===== DATA SUPPLIED =====

(* ===== verification/WorkflowRuns.v ===== *)
(** * Workflows: what a run and its resumptions do

    [run] of [Workflows] computes the one solution of a system that does not
    mention waves: a node is executed when its predecessors are, one of its
    edges is satisfied and its gate is open; it waits when only its gate is
    closed; it is skipped otherwise.  That holds through any history of runs of
    any valid workflows ([runs]), each resumed with its own. *)
From stdpp Require Import base gmap strings list sets relations sorting pretty.
From Stdlib Require Import ZArith QArith Lia.
From S2P Require Import Prelude.
From S2P Require Import Kahn.
From S2P Require Import Workflows.
From S2P Require Import WorkflowPlans.
#[local] Open Scope Z_scope.

(** ** Solutions *)

Definition executed (R : pydict NodeResult) (n : string) : Prop :=
  exists r, dget R n = Some r /\ is_executed r = true.

Definition awaiting (n : string) : NodeResult := mkNodeResult n StepStatus.AWAITING_VALIDATION PNone None.
Definition skipped (n : string) : NodeResult := mkNodeResult n StepStatus.SKIPPED PNone None.

(** The predecessors of [n] are executed and an edge of [n] is satisfied. *)
Definition reached (w : WorkflowDefinition) (R : pydict NodeResult) (n : string) : Prop :=
  (forall e, e ∈ incoming_edges w n -> executed R (we_from e)) /\
  (incoming_edges w n = [] \/ exists e, e ∈ incoming_edges w n /\ edge_satisfied R e = true).

(** The node waits for a human who has not approved it. *)
Definition closed_gate (approved : gset string) (node : WorkflowNode) : bool :=
  wn_validation node && bool_decide (wn_id node ∉ approved).

Record settled (w : WorkflowDefinition) (approved : gset string) (R : pydict NodeResult) : Prop := Settled {
  se_wf : dict_wf R;
  se_keys : forall n, n ∈ dkeys R <-> n ∈ wf_ids w;
  se_executed : forall node, node ∈ wd_nodes w -> reached w R (wn_id node) -> closed_gate approved node = false ->
    executed R (wn_id node);
  se_awaiting : forall node, node ∈ wd_nodes w -> reached w R (wn_id node) -> closed_gate approved node = true ->
    dget R (wn_id node) = Some (awaiting (wn_id node));
  se_skipped : forall node, node ∈ wd_nodes w -> ~ reached w R (wn_id node) ->
    dget R (wn_id node) = Some (skipped (wn_id node))
}.

(** What is executed had to be. *)
Definition sound (w : WorkflowDefinition) (approved : gset string) (R : pydict NodeResult) : Prop :=
  forall node, node ∈ wd_nodes w -> executed R (wn_id node) ->
    reached w R (wn_id node) /\ closed_gate approved node = false.

(** What is executed in [R] is, with the same result, in [R']. *)
Definition grows (R R' : pydict NodeResult) : Prop :=
  forall n r, dget R n = Some r -> is_executed r = true -> dget R' n = Some r.

#[export] Instance grows_preorder : PreOrder grows.
Proof. split; [by intros R n r|]. intros R1 R2 R3 H1 H2 n r Hn Hr. apply H2; [by apply H1|done]. Qed.

#[export] Instance executed_dec R n : Decision (executed R n).
Proof.
  destruct (dget R n) as [r|] eqn:Hr; [|right; intros (r & Hr' & _); congruence].
  destruct (is_executed r) eqn:He; [left; by exists r|right; intros (r' & Hr' & He'); congruence].
Defined.

Lemma executed_grows R R' n : grows R R' -> executed R n -> executed R' n.
Proof. intros Hg (r & Hr & He). exists r. split; [by apply Hg|done]. Qed.
(* ===== verification/MissionDocuments.v ===== *)
(** * The documents of the missions ([backend/mission/persistance.py] and
    [graph_serializer.py])

    The conversions are reflective: they walk the fields that a dataclass
    declares and read the texts of their annotations.  [obj] is the objects that
    they meet, [class_fields] what the four dataclasses declare, and [mission_obj]
    the object of a mission of [MissionGraph].  A document is a JSON value; its
    text is identified with it. *)
From stdpp Require Import base gmap strings list sets pretty.
From Stdlib Require Import ZArith QArith Ascii Lia.
From S2P Require Import Prelude.
From S2P Require Import MissionGraph.
From S2P Require Import RetryPolicy.
#[local] Open Scope Z_scope.

(** ** Enumerations *)

Module Enumeration.
Inductive cls := Status | Priority | Type_ | Node.
Inductive t :=
  | OfStatus (x : MissionStatus.t)
  | OfPriority (x : MissionPriority.t)
  | OfType (x : MissionType.t)
  | OfNode (x : NodeStatus.t).
#[global] Instance eq_dec : EqDecision t.
Proof. solve_decision. Defined.

Definition value (e : t) : string :=
  match e with
  | OfStatus MissionStatus.CREATED => "created"
  | OfStatus MissionStatus.VALIDATED => "validated"
  | OfStatus MissionStatus.READY => "ready"
  | OfStatus MissionStatus.RUNNING => "running"
  | OfStatus MissionStatus.PAUSED => "paused"
  | OfStatus MissionStatus.COMPLETED => "completed"
  | OfStatus MissionStatus.FAILED => "failed"
  | OfStatus MissionStatus.CANCELLED => "cancelled"
  | OfPriority MissionPriority.CRITICAL => "critical"
  | OfPriority MissionPriority.HIGH => "high"
  | OfPriority MissionPriority.NORMAL => "normal"
  | OfPriority MissionPriority.BACKGROUND => "background"
  | OfType MissionType.DEVELOPMENT => "development"
  | OfType MissionType.RESEARCH => "research"
  | OfType MissionType.ANALYSIS => "analysis"
  | OfType MissionType.DEPLOYMENT => "deployment"
  | OfType MissionType.MAINTENANCE => "maintenance"
  | OfType MissionType.CUSTOM => "custom"
  | OfNode NodeStatus.PENDING => "pending"
  | OfNode NodeStatus.READY => "ready"
  | OfNode NodeStatus.RUNNING => "running"
  | OfNode NodeStatus.COMPLETED => "completed"
  | OfNode NodeStatus.FAILED => "failed"
  | OfNode NodeStatus.BLOCKED => "blocked"
  | OfNode NodeStatus.SKIPPED => "skipped"
  end.

Definition members (c : cls) : list t :=
  match c with
  | Status => map OfStatus [MissionStatus.CREATED; MissionStatus.VALIDATED; MissionStatus.READY; MissionStatus.RUNNING;
                            MissionStatus.PAUSED; MissionStatus.COMPLETED; MissionStatus.FAILED; MissionStatus.CANCELLED]
  | Priority => map OfPriority [MissionPriority.CRITICAL; MissionPriority.HIGH; MissionPriority.NORMAL;
                                MissionPriority.BACKGROUND]
  | Type_ => map OfType [MissionType.DEVELOPMENT; MissionType.RESEARCH; MissionType.ANALYSIS; MissionType.DEPLOYMENT;
                         MissionType.MAINTENANCE; MissionType.CUSTOM]
  | Node => map OfNode [NodeStatus.PENDING; NodeStatus.READY; NodeStatus.RUNNING; NodeStatus.COMPLETED; NodeStatus.FAILED;
                        NodeStatus.BLOCKED; NodeStatus.SKIPPED]
  end.

(** [enumeration(value)]; [None] is the [ValueError]. *)
Definition of_value (c : cls) (v : pyval) : option t :=
  match v with
  | PStr s => List.find (fun e => bool_decide (value e = s)) (members c)
  | _ => None
  end.

Definition cls_of (e : t) : cls :=
  match e with OfStatus _ => Status | OfPriority _ => Priority | OfType _ => Type_ | OfNode _ => Node end.
End Enumeration.
(* ===== verification/RegistryRuns.v ===== *)
(** * The registry of missions: what it promises

    Theorems on [MissionRegistry] for any documents that are read back: what the
    eviction takes, the refinement of a map that survives restarts, the bound of
    the cache, the filling of the cache after a restart, the identity of the
    objects of active missions, and what a refused write leaves in memory. *)
From stdpp Require Import base gmap strings list sets sorting pretty.
From Stdlib Require Import ZArith Lia.
From S2P Require Import Prelude.
From S2P Require Import MissionGraph.
From S2P Require Import MissionDriver.
From S2P Require Import MissionDocuments.
From S2P Require Import MissionRegistry.
#[local] Open Scope Z_scope.

(** ** What the eviction takes *)

(** The [n] first entries that are finished, or all of them when there are
    fewer, are taken out. *)
Fixpoint drop_oldest (fini : nat -> bool) (n : nat) (l : pydict nat) : pydict nat :=
  match n, l with
  | O, _ => l
  | _, [] => []
  | S n', (mid, r) :: l' => if fini r then drop_oldest fini n' l' else (mid, r) :: drop_oldest fini n l'
  end.

Lemma drop_oldest_0 fini l : drop_oldest fini 0 l = l.
Proof. by destruct l. Qed.

Lemma drop_oldest_sublist fini n l : sublist (drop_oldest fini n l) l.
Proof.
  revert n. induction l as [|[mid r] l IH]; intros [|n]; cbn; try done. destruct (fini r).
  - by apply sublist_cons.
  - by apply sublist_skip.
Qed.

Lemma drop_oldest_keeps fini n l mid r : (mid, r) ∈ l -> fini r = false -> (mid, r) ∈ drop_oldest fini n l.
Proof.
  revert n. induction l as [|[mid' r'] l IH]; intros [|n] Hin Hr; [by apply elem_of_nil in Hin..|done|]. cbn.
  apply elem_of_cons in Hin as [[= <- <-]|Hin]; [rewrite Hr; by left|]. destruct (fini r'); [by apply IH|right; by apply IH].
Qed.

(** Fewer are left, or none that is finished. *)
Lemma drop_oldest_bound fini n l :
  length (drop_oldest fini n l) = (length l - n)%nat \/ forall mid r, (mid, r) ∈ drop_oldest fini n l -> fini r = false.
Proof.
  revert n. induction l as [|[mid r] l IH]; intros [|n]; cbn [drop_oldest].
  - by left.
  - left. done.
  - left. cbn. lia.
  - destruct (fini r) eqn:Hr.
    + destruct (IH n) as [->|Hn]; [by left|by right].
    + destruct (IH (S n)) as [Hl|Hn].
      * destruct (decide (n < length l)%nat); [left; cbn; rewrite Hl; lia|right].
        intros mid' r' [[= -> ->]|Hin]%elem_of_cons; [done|]. destruct (drop_oldest fini (S n) l); [by apply elem_of_nil in Hin|].
        cbn in Hl. lia.
      * right. intros mid' r' [[= -> ->]|Hin]%elem_of_cons; [done|by eapply Hn].
Qed.

Lemma evincer_loop_spec maximum fini items kept :
  dict_wf (kept ++ items) ->
  evincer_loop maximum fini items (kept ++ items) = kept ++ drop_oldest fini (length (kept ++ items) - maximum) items.
Proof.
  revert kept. induction items as [|[mid r] items IH]; intros kept Hwf.
  { cbn [evincer_loop]. by destruct (length _ - _)%nat. }
  cbn [evincer_loop]. case_decide as Hle; [by replace (length (kept ++ (mid, r) :: items) - maximum)%nat with 0%nat by lia|].
  destruct (length (kept ++ (mid, r) :: items) - maximum)%nat as [|n] eqn:Hn; [lia|]. cbn [drop_oldest].
  rewrite length_app in Hn. cbn in Hn. destruct (fini r).
  - assert (Hk : mid ∉ dkeys kept).
    { unfold dict_wf in Hwf. rewrite dkeys_app in Hwf. apply NoDup_app in Hwf as (_ & Hdis & _). intros Hin.
      apply (Hdis mid Hin). cbn. unfold dkeys. set_solver. }
    rewrite ddel_app by done. cbn [ddel]. rewrite decide_True by done. rewrite IH.
    + f_equal. f_equal. rewrite length_app. lia.
    + eapply (sublist_NoDup (dkeys (kept ++ items)) (dkeys (kept ++ (mid, r) :: items))); [done|].
      unfold dkeys. rewrite !map_app. apply sublist_app; [done|]. by apply sublist_cons.
  - replace (kept ++ (mid, r) :: items) with ((kept ++ [(mid, r)]) ++ items) in * by by rewrite <- app_assoc.
    rewrite IH by done. rewrite <- app_assoc. f_equal. cbn. do 2 f_equal. rewrite !length_app. cbn. lia.
Qed.

(** ** Histories *)

Inductive api :=
  | ACreer (m : Mission)
  | AModifier (mid : string) (f : Mission -> Mission)
  | AObtenir (mid : string)
  | AContient (mid : string)
  | ASupprimer (mid : string)
  | ARetirer (mid : string)
  | AValeurs
  | ATotal
  | AVider
  | ARedemarrer.

Inductive reponse :=
  | RRien
  | RMission (m : option Mission)
  | RBool (b : bool)
  | RNat (n : nat)
  | RMissions (l : list Mission).

(** What is promised: a map from ids to missions, whatever is in memory. *)
Definition spec_state (op : api) (A : gmap string Mission) : gmap string Mission :=
  match op with
  | ACreer m => <[mi_id m := m]> A
  | AModifier mid f => alter f mid A
  | ASupprimer mid | ARetirer mid => delete mid A
  | AVider => ∅
  | _ => A
  end.

Definition key_error {A} (r : res A) : Prop := exists l, r = Err (Exn KeyError l).

Definition spec_answer (op : api) (A : gmap string Mission) (r : res reponse) : Prop :=
  match op with
  | ACreer _ | AVider | ARedemarrer => r = Ok RRien
  | AModifier mid _ | ASupprimer mid => match A !! mid with Some _ => r = Ok RRien | None => key_error r end
  | AObtenir mid => r = Ok (RMission (A !! mid))
  | AContient mid => r = Ok (RBool (bool_decide (is_Some (A !! mid))))
  | ARetirer mid => match A !! mid with Some m => r = Ok (RMission (Some m)) | None => key_error r end
  | AValeurs => exists l, r = Ok (RMissions l) /\ NoDup (map mi_id l) /\ Forall (fun m => A !! mi_id m = Some m) l
  | ATotal => r = Ok (RNat (size A))
  end.

Fixpoint spec_accepts (ops : list api) (A : gmap string Mission) (rs : list (res reponse)) : Prop :=
  match ops, rs with
  | [], [] => True
  | op :: ops', r :: rs' => spec_answer op A r /\ spec_accepts ops' (spec_state op A) rs'
  | _, _ => False
  end.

=====

# [GOAL OF THE EXERCISE]
When a line in the listing has the word "AVider", return that line.

# [TASK ANSWER]
  | AVider
  | AVider => ∅
  | ACreer _ | AVider | ARedemarrer => r = Ok RRien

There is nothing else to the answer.